**Description of the task**
In the data below, retype exactly the line that contains "(** Equality of strings is decidable. *)" and every line after it, through the last.

Stored data:
+ + + + +

(** The replacement callback of [translateWholeWord]. *)
Definition wholeWordCallback (replace match_ : jsstring) : jsstring :=
  if strictEq match_ (toUpperCase match_) then toUpperCase replace
  else if strictEq match_ (capitalizeFirstCharacter match_)
       then capitalizeFirstCharacter replace
       else replace.

(** The replacement callback of [transformSuffixes]. *)
Definition suffixCallback (replace match_ : jsstring) : jsstring :=
  if strictEq match_ (toUpperCase match_) then toUpperCase replace
  else replace.

(** ** Replacing one term *)

(** [translateWholeWord]: the pattern is ['\b(' + regex + ')\b'] with
    flags [gi].  The result is [None] when the pattern built is outside
    the fragment [compile] covers. *)
Definition translateWholeWord (input regex replace : jsstring) : option jsstring :=
  let regex := escapeRegex regex in
  match compile (js "\b(" ++ regex ++ js ")\b") with
  | Some re => Some (replaceAll re (wholeWordCallback replace) input)
  | None => None
  end.

(** [transformSuffixes]: the pattern is ['(' + regex + ')\b'], flags [gi]. *)
Definition transformSuffixes (input regex replace : jsstring) : option jsstring :=
  let regex := escapeRegex regex in
  match compile (js "(" ++ regex ++ js ")\b") with
  | Some re => Some (replaceAll re (suffixCallback replace) input)
  | None => None
  end.

(** ** Replacing by a table *)

(** The two [for ... in] loops: [entries] are the properties of [object]
    still to visit.  Each visit calls [object.hasOwnProperty(key)] first; a
    visit that passes the guard makes one pass over the sentence the
    previous pass produced. *)
Fixpoint forEachPair (translate : jsstring -> jsstring -> jsstring -> option jsstring)
  (object entries : table) (reverse : bool) (sourceSentence : jsstring)
  : Outcome jsstring :=
  match entries with
  | [] => Returned sourceSentence
  | (key, value) :: entries' =>
      match hasOwnProperty object key with
      | Returned true =>
          match (if negb reverse then translate sourceSentence key value
                 else translate sourceSentence value key) with
          | Some sourceSentence' =>
              forEachPair translate object entries' reverse sourceSentence'
          | None => Unsupported
          end
      | Returned false => forEachPair translate object entries' reverse sourceSentence
      | Thrown message => Thrown message
      | Unsupported => Unsupported
      end
  end.

(** [replaceWholeWords].  [words] is [None] when the map has no such
    property: a [for ... in] over [undefined] runs no iteration. *)
Definition replaceWholeWords (words : option table) (reverse : bool)
  (sourceSentence : jsstring) : Outcome jsstring :=
  match words with
  | Some words => forEachPair translateWholeWord words words reverse sourceSentence
  | None => Returned sourceSentence
  end.

(** [replaceSuffixes]. *)
Definition replaceSuffixes (suffixes : table) (reverse : bool)
  (sourceSentence : jsstring) : Outcome jsstring :=
  forEachPair transformSuffixes suffixes suffixes reverse sourceSentence.

(** ** The collaborators

    [TokensService], [LocaleLoaderService] and [ErrorService] are used by
    the class and are not part of it.  The values of the two members of
    [LANGUAGE_TOKENS_ENUM] the class names, the catalog's membership test
    and the map the loader holds after a library load are taken as they
    come. *)

Variable english : jsstring.
Variable userDefined : jsstring.

(** [TokensService.languageAvailable]. *)
Variable tokenAvailable : token -> bool.

(** The map [localeLoaderService] holds after
    [loadLibraryTranslations(token)], from the token and the map held
    before. *)
Variable libraryTranslations : token -> TranslationMapInterface -> TranslationMapInterface.

(** The map a new [LocaleLoaderService] holds. *)
Variable unloaded : TranslationMapInterface.

(** Modelled from the spec: [ErrorService.logError], which the spec gives
    as non-fatal and informational: the message is handed over and the
    caller goes on. *)
Definition logError (message : jsstring) : M unit := record (LogError message).

(** Modelled from the spec: [ErrorService.throw], which the spec gives as
    fatal: it aborts the current operation with the message. *)
Definition throw {A : Type} (message : jsstring) : M A :=
  fun this => (Thrown message, this).

(** Modelled from the spec: [loadLibraryTranslations] of the Map Loader,
    which populates the loader's active map for the token asked for. *)
Definition loadLibraryTranslations (requested : token) : M unit :=
  fun this =>
    (Returned tt,
     {| this_languageToken := this_languageToken this;
        loader_translationsMap := libraryTranslations requested (loader_translationsMap this);
        calls := calls this ++ [LoadLibraryTranslations requested] |}).

(** Modelled from the spec: [setTranslationsMap] of the Map Loader, which
    installs the map it is given. *)
Definition setTranslationsMap (map : TranslationMapInterface) : M unit :=
  fun this =>
    (Returned tt,
     {| this_languageToken := this_languageToken this;
        loader_translationsMap := map;
        calls := calls this ++ [SetTranslationsMap map] |}).

(** Modelled from the spec: [getTranslationsMap] of the Map Loader, which
    returns the currently active map. *)
Definition getTranslationsMap : M TranslationMapInterface :=
  fun this =>
    (Returned (loader_translationsMap this),
     {| this_languageToken := this_languageToken this;
        loader_translationsMap := loader_translationsMap this;
        calls := calls this ++ [GetTranslationsMap] |}).

(** ** The class *)

(** [defaultResponse] and [defaultLanguage]. *)
Definition defaultResponse : jsstring := js "Bork".

Definition defaultLanguage : jsstring := english.

(** [translateSentence]. *)
Definition translateSentence (sourceSentence : jsstring) (reverse : bool) : M jsstring :=
  if strictEq sourceSentence [] then ret defaultResponse
  else
    translationsMap <- getTranslationsMap ;;
    let words := words translationsMap in
    let suffixes := suffixes translationsMap in
    sourceSentence <- lift (replaceWholeWords words reverse sourceSentence) ;;
    match suffixes with
    | Some suffixes => lift (replaceSuffixes suffixes reverse sourceSentence)
    | None => ret sourceSentence
    end.

(** [languageAvailable]. *)
Definition languageAvailable (languageToken : token) : bool :=
  tokenAvailable languageToken.

(** [setLanguage]. *)
Definition setLanguage (languageToken : token) : M unit :=
  if negb (languageAvailable languageToken) then
    logError (js "The language was not found, defaulting to " ++ defaultLanguage) ;;
    assignLanguageToken (Some defaultLanguage) ;;
    loadLibraryTranslations languageToken
  else
    assignLanguageToken languageToken ;;
    loadLibraryTranslations languageToken.

(** [!value] for a value that is a string or [undefined]. *)
Definition notToken (value : token) : bool :=
  match value with
  | None => true
  | Some s => strictEq s []
  end.

(** [!value] for a value that is an object or [undefined]. *)
Definition notObject {A : Type} (value : option A) : bool :=
  match value with
  | None => true
  | Some _ => false
  end.

(** The message of the configuration error. *)
Definition invalidConfigMessage : jsstring :=
  js "Invalid Config Provided. You must provide at least one of the following: "
  ++ [10; 9] ++ js "`languageToken` or `userTranslationsMap`".

(** [configValidation].  The config is [None] when the constructor is
    called without one. *)
Definition configValidation (config : option DoggoTranslatorConfig) : M unit :=
  if match config with
     | None => true
     | Some config => notToken (languageToken config) && notObject (userTranslationsMap config)
     end
  then throw invalidConfigMessage
  else ret tt.

(** [setUpTranslator].  Reading a property of [undefined] throws a
    TypeError. *)
Definition setUpTranslator (config : option DoggoTranslatorConfig) : M unit :=
  match config with
  | None => throw (js "TypeError")
  | Some config =>
      match userTranslationsMap config with
      | None => setLanguage (languageToken config)
      | Some map =>
          setLanguage (Some userDefined) ;;
          setTranslationsMap map
      end
  end.

(** The instance before the constructor body runs. *)
Definition newInstance : DoggoTranslator :=
  {| this_languageToken := None;
     loader_translationsMap := unloaded;
     calls := [] |}.

(** [constructor]. *)
Definition constructor (config : option DoggoTranslatorConfig)
  : Outcome unit * DoggoTranslator :=
  (configValidation config ;; setUpTranslator config) newInstance.

(** ** Escaping, matches and what replaces them *)

(** The characters the escaping rule names, [- [ ] { } ( ) * + ? . , \ ^ $ | #],
    and white space. *)
Definition mustBeEscaped (c : codeUnit) : bool :=
  existsb (N.eqb c) (js "-[]{}()*+?.,\^$|#") || isWhiteSpace c.

(** Two strings are the same to a pattern with the [i] flag: code unit by
    code unit they canonicalize alike. *)
Definition sameLetters (a b : jsstring) : Prop :=
  map canonicalize a = map canonicalize b.

(** [m], found after [before] and followed by [rest], is a match of the
    term at the end of a word: it is the term letter by letter, case
    ignored, and a word boundary follows it. *)
Definition SuffixMatch (term : jsstring) (before : option codeUnit)
  (m rest : jsstring) : Prop :=
  sameLetters term m
  /\ isWordBoundary (lastBefore before m) (hd_error rest) = true.

(** [m] is a match of the term as a whole word: a word boundary comes
    before it as well. *)
Definition WholeWordMatch (term : jsstring) (before : option codeUnit)
  (m rest : jsstring) : Prop :=
  isWordBoundary before (hd_error (m ++ rest)) = true
  /\ SuffixMatch term before m rest.

(** Equality of strings is decidable. *)
Definition jsstring_eq_dec : forall a b : jsstring, {a = b} + {a <> b} :=
  list_eq_dec N.eq_dec.

(** The text that takes the place of a whole-word match: the replacement
    in upper case for a match that is its own upper-cased form, else the
    replacement with its first character capitalized for a match that is
    its own capitalized form, else the replacement as it is. *)
Definition wholeWordRestored (replace m : jsstring) : jsstring :=
  if jsstring_eq_dec m (toUpperCase m) then toUpperCase replace
  else if jsstring_eq_dec m (capitalizeFirstCharacter m)
       then capitalizeFirstCharacter replace
       else replace.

+ + + + +

**Exercise answer**
(** Equality of strings is decidable. *)
Definition jsstring_eq_dec : forall a b : jsstring, {a = b} + {a <> b} :=
  list_eq_dec N.eq_dec.

(** The text that takes the place of a whole-word match: the replacement
    in upper case for a match that is its own upper-cased form, else the
    replacement with its first character capitalized for a match that is
    its own capitalized form, else the replacement as it is. *)
Definition wholeWordRestored (replace m : jsstring) : jsstring :=
  if jsstring_eq_dec m (toUpperCase m) then toUpperCase replace
  else if jsstring_eq_dec m (capitalizeFirstCharacter m)
       then capitalizeFirstCharacter replace
       else replace.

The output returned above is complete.